Per i giovani di oggi l’esercizio della sessualità è una componente importante della relazione: come far passare una morale sessuale che non appaia loro come avulsa dalla realtà?
“E’ importante partire dai loro desideri: la maggior parte desidera una relazione duratura e fedele. Per un giovane che scopre la sua identità – anche quella sessuale – l’esercizio della sessualità ha certamente un ruolo importante e nella cultura odierna, che tende verso un’enfatizzazione del fisico sia riguardo all’autostima che alla percezione sociale di una persona, il comportamento sessuale diventa significativo.
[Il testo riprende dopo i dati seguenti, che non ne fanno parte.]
(* ------------------------------------------------------------------ *)
(** * The navigation provider

    The breadcrumb state of
    src/apps/frontend/src/components/NavigationProvider.tsx. Each navigation
    function hands React an update of the previous state; the updates are
    modelled as functions on states, [None] standing for an update that
    throws. Logging and the [navigation-change] event dispatched after
    [navigateTo] are left out. *)

Module Navigation.
Import JsString.

Inductive ViewType :=
| Dashboard | Person | Project | Company | Lead | Research | Golf | Analytics
| Map | Bpda | Icp | Timeline | PeopleList | CompaniesList | ProjectsList
| Agents | ResearchSettings | TestFirecrawl.

(** The string each view is in the source. *)
Definition viewName (v : ViewType) : string :=
  match v with
  | Dashboard => "dashboard" | Person => "person" | Project => "project"
  | Company => "company" | Lead => "lead" | Research => "research"
  | Golf => "golf" | Analytics => "analytics" | Map => "map" | Bpda => "bpda"
  | Icp => "icp" | Timeline => "timeline" | PeopleList => "people-list"
  | CompaniesList => "companies-list" | ProjectsList => "projects-list"
  | Agents => "agents" | ResearchSettings => "research-settings"
  | TestFirecrawl => "test-firecrawl"
  end.

Record Breadcrumb := {
  label : string;
  view : ViewType;
  crumbEntityId : option string }.

Record NavigationState := {
  currentView : ViewType;
  entityId : option string;
  entityType : option string;
  breadcrumbs : list Breadcrumb }.

(** The state the provider starts in. *)
Definition initialState : NavigationState :=
  {| currentView := Dashboard;
     entityId := None;
     entityType := None;
     breadcrumbs :=
       [{| label := "Dashboard"; view := Dashboard; crumbEntityId := None |}] |}.
Lemma reducer_ignores_fallback_layer_witness :
  exists with_fallback without,
    result_cells (concat_reduce nansum
                    ([layer_100] ++ labelled centres (scale area_BAN zero) :: [layer_50]))
      = Some with_fallback
    /\ result_cells (concat_reduce nansum ([layer_100] ++ [layer_50])) = Some without
    /\ Forall2 cell_same with_fallback without.
Proof.
  apply (reducer_ignores_fallback_layer centres (grid area_BAN) area_BAN
           [layer_100] [layer_50]).
  - split; reflexivity.
  - repeat constructor; vm_compute; reflexivity.
  - discriminate.
Defined.

Lemma BAN_aggregated :
  group_kcal_average store_BAN resample_first centres "BAN" kcal_BAN "HILM" "RES05-YCX"
    (Some "HP0120") (Some "AGERA5") (Some "HIST") (crop_map !! "BAN")
  = ([warn_PLNT], Ok layer_BAN).
Proof. by_evaluation. Qed.

Lemma sum_groups_kcal_all_groups_aggregated_witness :
  exists total,
    sum_groups_kcal store_BAN resample_first centres crop_map "HILM" "RES05-YCX"
      (Some "HP0120") (Some "AGERA5") (Some "HIST") cal_map = ([warn_PLNT], Ok total)
    /\ sel total y0 x0 = num64 7880.
Proof.
  destruct (sum_groups_kcal_all_groups_aggregated store_BAN resample_first centres
              crop_map "HILM" "RES05-YCX" (Some "HP0120") (Some "AGERA5") (Some "HIST")
              cal_map [([warn_PLNT], layer_BAN)])
    as (total & Hsum & _ & Hys & Hxs & Hcell).
  - constructor; [|constructor]. apply (bool_decide_unpack _). vm_compute. exact I.
  - exists total. split; [exact Hsum |].
    rewrite Hcell.
    + apply (bool_decide_unpack _). vm_compute. exact I.
    + apply Hys. exists layer_BAN. split; [apply list_elem_of_here |].
      apply (bool_decide_unpack _). vm_compute. exact I.
    + apply Hxs. exists layer_BAN. split; [apply list_elem_of_here |].
      apply (bool_decide_unpack _). vm_compute. exact I.
Defined.

Lemma sum_groups_kcal_first_failure_witness :
  sum_groups_kcal store_BAN resample_first centres crop_map "HILM" "RES05-YCX"
    (Some "HP0120") (Some "AGERA5") (Some "HIST")
    ([("BAN", kcal_BAN)] ++ ("XYZ", kcal_BAN) :: [("BAN", kcal_BAN)])
  = (concat [[warn_PLNT]] ++ [], Raise (RasterioIOError (area_url "XYZ"))).
Proof.
  apply (sum_groups_kcal_first_failure store_BAN resample_first centres crop_map "HILM"
           "RES05-YCX" (Some "HP0120") (Some "AGERA5") (Some "HIST")
           [("BAN", kcal_BAN)] [("BAN", kcal_BAN)] [([warn_PLNT], layer_BAN)]).
  - constructor; [|constructor]. apply (bool_decide_unpack _). vm_compute. exact I.
  - vm_compute. reflexivity.
Defined.

Lemma sum_groups_kcal_name_is_driver_fname_witness :
  exists total,
    (sum_groups_kcal store_BAN resample_first centres crop_map "HILM" "RES05-YCX"
       (Some "HP0120") (Some "AGERA5") (Some "HIST") cal_map).2 = Ok total
    /\ da_name total = Some "cal_yld_RES05-YCX_HP0120_AGERA5_HIST_HILM".
Proof.
  destruct (sum_groups_kcal store_BAN resample_first centres crop_map "HILM" "RES05-YCX"
              (Some "HP0120") (Some "AGERA5") (Some "HIST") cal_map)
    as [log [total|e]] eqn:Hsum.
  - exists total. split; [reflexivity |].
    apply (sum_groups_kcal_name_is_driver_fname store_BAN resample_first centres
             crop_map "HILM" "RES05-YCX" "HP0120" "AGERA5" "HIST" cal_map log total Hsum).
  - exfalso. vm_compute in Hsum. discriminate Hsum.
Defined.

Lemma sum_groups_har_area_unknown_water_witness :
  get_har_area.sum_groups_har_area store_BAN resample_first centres ["BAN"] "LRLM"
  = ([], Raise (KeyError "LRLM")).
Proof. apply sum_groups_har_area_unknown_water; discriminate. Defined.

Lemma sum_groups_har_area_no_valid_layer_witness :
  get_har_area.sum_groups_har_area store_empty resample_first centres ["BAN"; "MZE"]
    "HILM"
  = (skipped_groups store_empty "HILM" "WSI" ["BAN"; "MZE"],
     Raise (ValueError ("No valid area layers found for water_code=" +:+ "HILM")))
  /\ length (skipped_groups store_empty "HILM" "WSI" ["BAN"; "MZE"]) = 2.
Proof.
  apply (sum_groups_har_area_no_valid_layer store_empty resample_first centres
           ["BAN"; "MZE"] "HILM" "WSI"); vm_compute; reflexivity.
Defined.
Secondo me non si deve partire dalle norme, ma da una pedagogia integrale che riconosca il processo di maturazione fisica e psichica, valuti positivamente il ruolo della sessualità, sensibilizzi alla vulnerabilità della persona umana e della sua integrità psicofisica, per la quale la sessualità è un’espressione particolare, e che sensibilizzi pure alle questioni etiche in maniera responsabilizzante. L’educazione sessuale non può limitarsi ad aspetti biologico-fisiologici. L’amore sessuale non è solo l’incontro di due corpi, ma di due persone. Occorre ascoltare le domande dei giovani e confrontarsi con le loro esperienze, come il contatto con la pornografia attraverso l’internet oppure il sexting, lo scambio molto frequente di fotografie intime attraverso i mezzi digitali.
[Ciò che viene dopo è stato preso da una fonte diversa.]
(** X23.  The text commands send at most the first 256 characters of a text:
    a longer text is cut there without notice.  The frame is the
    command's header, then these characters and a 0, which are at most
    257 bytes. *)
Theorem text_is_cut_at_256 (d : list Z) (s : PGD.t) (w : World) :
  PGD.state s = LCD_IDLE -> 0 < PGD.strlen d ->
  let text := firstn 256 (PGD.cstr d) ++ [0] in
  (forall col row font color r s' w',
     PGD.ShowString col row font color (Some d) s w = (r, s', w') ->
     sends (ch "s"%char :: col :: row :: font :: be16 color ++ text) s w r w')
  /\ (forall x y font color width height r s' w',
     PGD.ScaleString x y font color width height (Some d) s w = (r, s', w') ->
     sends (ch "S"%char :: be16 x ++ be16 y ++ font :: be16 color
            ++ width :: height :: text) s w r w')
  /\ (forall pressed x y bcolor font tcolor xmul ymul r s' w',
     PGD.Button pressed x y bcolor font tcolor xmul ymul (Some d) s w = (r, s', w') ->
     sends (ch "b"%char :: (if pressed then 1 else 0) :: be16 x ++ be16 y ++ be16 bcolor
            ++ font :: be16 tcolor ++ xmul :: ymul :: text) s w r w')
  /\ (List.length text <= 257)%nat.
Proof.
  intros Hs Hlen text.
  set (dlen := if 256 <? PGD.strlen d then 256 else PGD.strlen d).
  assert (Hd : 0 < dlen <= 256 /\ dlen <= PGD.strlen d)
    by (unfold dlen; destruct (Z.ltb_spec 256 (PGD.strlen d)); lia).
  assert (Htext : firstn (Z.to_nat dlen) d = firstn 256 (PGD.cstr d)).
  { rewrite firstn_cstr by (unfold PGD.strlen in Hd; lia).
    unfold dlen. destruct (Z.ltb_spec 256 (PGD.strlen d)) as [Hl|Hl]; [reflexivity|].
    unfold PGD.strlen in *. rewrite Nat2Z.id.
    rewrite firstn_all, firstn_all2 by lia. reflexivity. }
  assert (Htl : List.length (firstn (Z.to_nat dlen) d) = Z.to_nat dlen).
  { rewrite firstn_cstr by (unfold PGD.strlen in Hd; lia).
    rewrite length_firstn. unfold PGD.strlen in Hd. lia. }
  assert (Hz : (PGD.strlen d =? 0) = false) by (apply Z.eqb_neq; lia).
  assert (Hframe : forall (head : list Z) (n : Z),
            n = dlen + Z.of_nat (List.length head) + 1 ->
            firstn (Z.to_nat n) (head ++ firstn (Z.to_nat dlen) d ++ [0])
            = head ++ text).
  { intros head n ->. rewrite Htext. fold text.
    apply firstn_all2. unfold text. rewrite <- Htext.
    rewrite !length_app, Htl. simpl. lia. }
  split; [|split; [|split]].
  - intros col row font color r s' w'. unfold PGD.ShowString. rewrite Hs, Hz.
    cbv beta iota zeta delta [LCDSTATE_eqb]. fold dlen.
    destruct (COMPORT.Flush (PGD.port s) w) as [[rf pf] wf] eqn:Hfl.
    apply Flush_spec in Hfl. destruct Hfl as [-> ->]. intros Hcall.
    apply (write_then_wait (PGD.set_port (PGD.port s) s) w _ (dlen + 7) 400) in Hcall.
    + destruct Hcall as [Hcall _].
      rewrite (Hframe [ch "s"%char; col; row; font;
                       Z.land (Z.shiftr color 8) 255; Z.land color 255] (dlen + 7))
        in Hcall by (simpl; lia).
      exact Hcall.
    + rewrite !length_app, Htl. simpl. lia.
  - intros x y font color width height r s' w'. unfold PGD.ScaleString. rewrite Hs, Hz.
    cbv beta iota zeta delta [LCDSTATE_eqb]. fold dlen.
    destruct (COMPORT.Flush (PGD.port s) w) as [[rf pf] wf] eqn:Hfl.
    apply Flush_spec in Hfl. destruct Hfl as [-> ->]. intros Hcall.
    apply (write_then_wait (PGD.set_port (PGD.port s) s) w _ (dlen + 11) 5000) in Hcall.
    + destruct Hcall as [Hcall _].
      rewrite (Hframe [ch "S"%char;
                       Z.land (Z.shiftr x 8) 255; Z.land x 255;
                       Z.land (Z.shiftr y 8) 255; Z.land y 255; font;
                       Z.land (Z.shiftr color 8) 255; Z.land color 255;
                       width; height] (dlen + 11)) in Hcall by (simpl; lia).
      exact Hcall.
    + rewrite !length_app, Htl. simpl. lia.
  - intros pressed x y bcolor font tcolor xmul ymul r s' w'. unfold PGD.Button.
    rewrite Hs, Hz. cbv beta iota zeta delta [LCDSTATE_eqb]. fold dlen.
    destruct (COMPORT.Flush (PGD.port s) w) as [[rf pf] wf] eqn:Hfl.
    apply Flush_spec in Hfl. destruct Hfl as [-> ->]. intros Hcall.
    apply (write_then_wait (PGD.set_port (PGD.port s) s) w _ (dlen + 14) 2000) in Hcall.
    + destruct Hcall as [Hcall _].
      rewrite (Hframe [ch "b"%char; if pressed then 1 else 0;
                       Z.land (Z.shiftr x 8) 255; Z.land x 255;
                       Z.land (Z.shiftr y 8) 255; Z.land y 255;
                       Z.land (Z.shiftr bcolor 8) 255; Z.land bcolor 255; font;
                       Z.land (Z.shiftr tcolor 8) 255; Z.land tcolor 255;
                       xmul; ymul] (dlen + 14)) in Hcall by (simpl; lia).
      exact Hcall.
    + rewrite !length_app, Htl. simpl. lia.
  - unfold text. rewrite length_app, length_firstn. cbn [List.length]. lia.
Qed.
Quali le motivazioni del libro oggi?
“Sono convinto che la morale sessuale della Chiesa e la visione integrale della sessualità e della vita coniugale siano un grande tesoro e abbiano molto da offrire oggi, nonostante le critiche, e che comunque meritano di essere considerate seriamente. Questo mi ha motivato a scrivere senza sottrarmi alle domande difficili. Non intendo rispondere a tutto, solo offrire un modesto contributo”.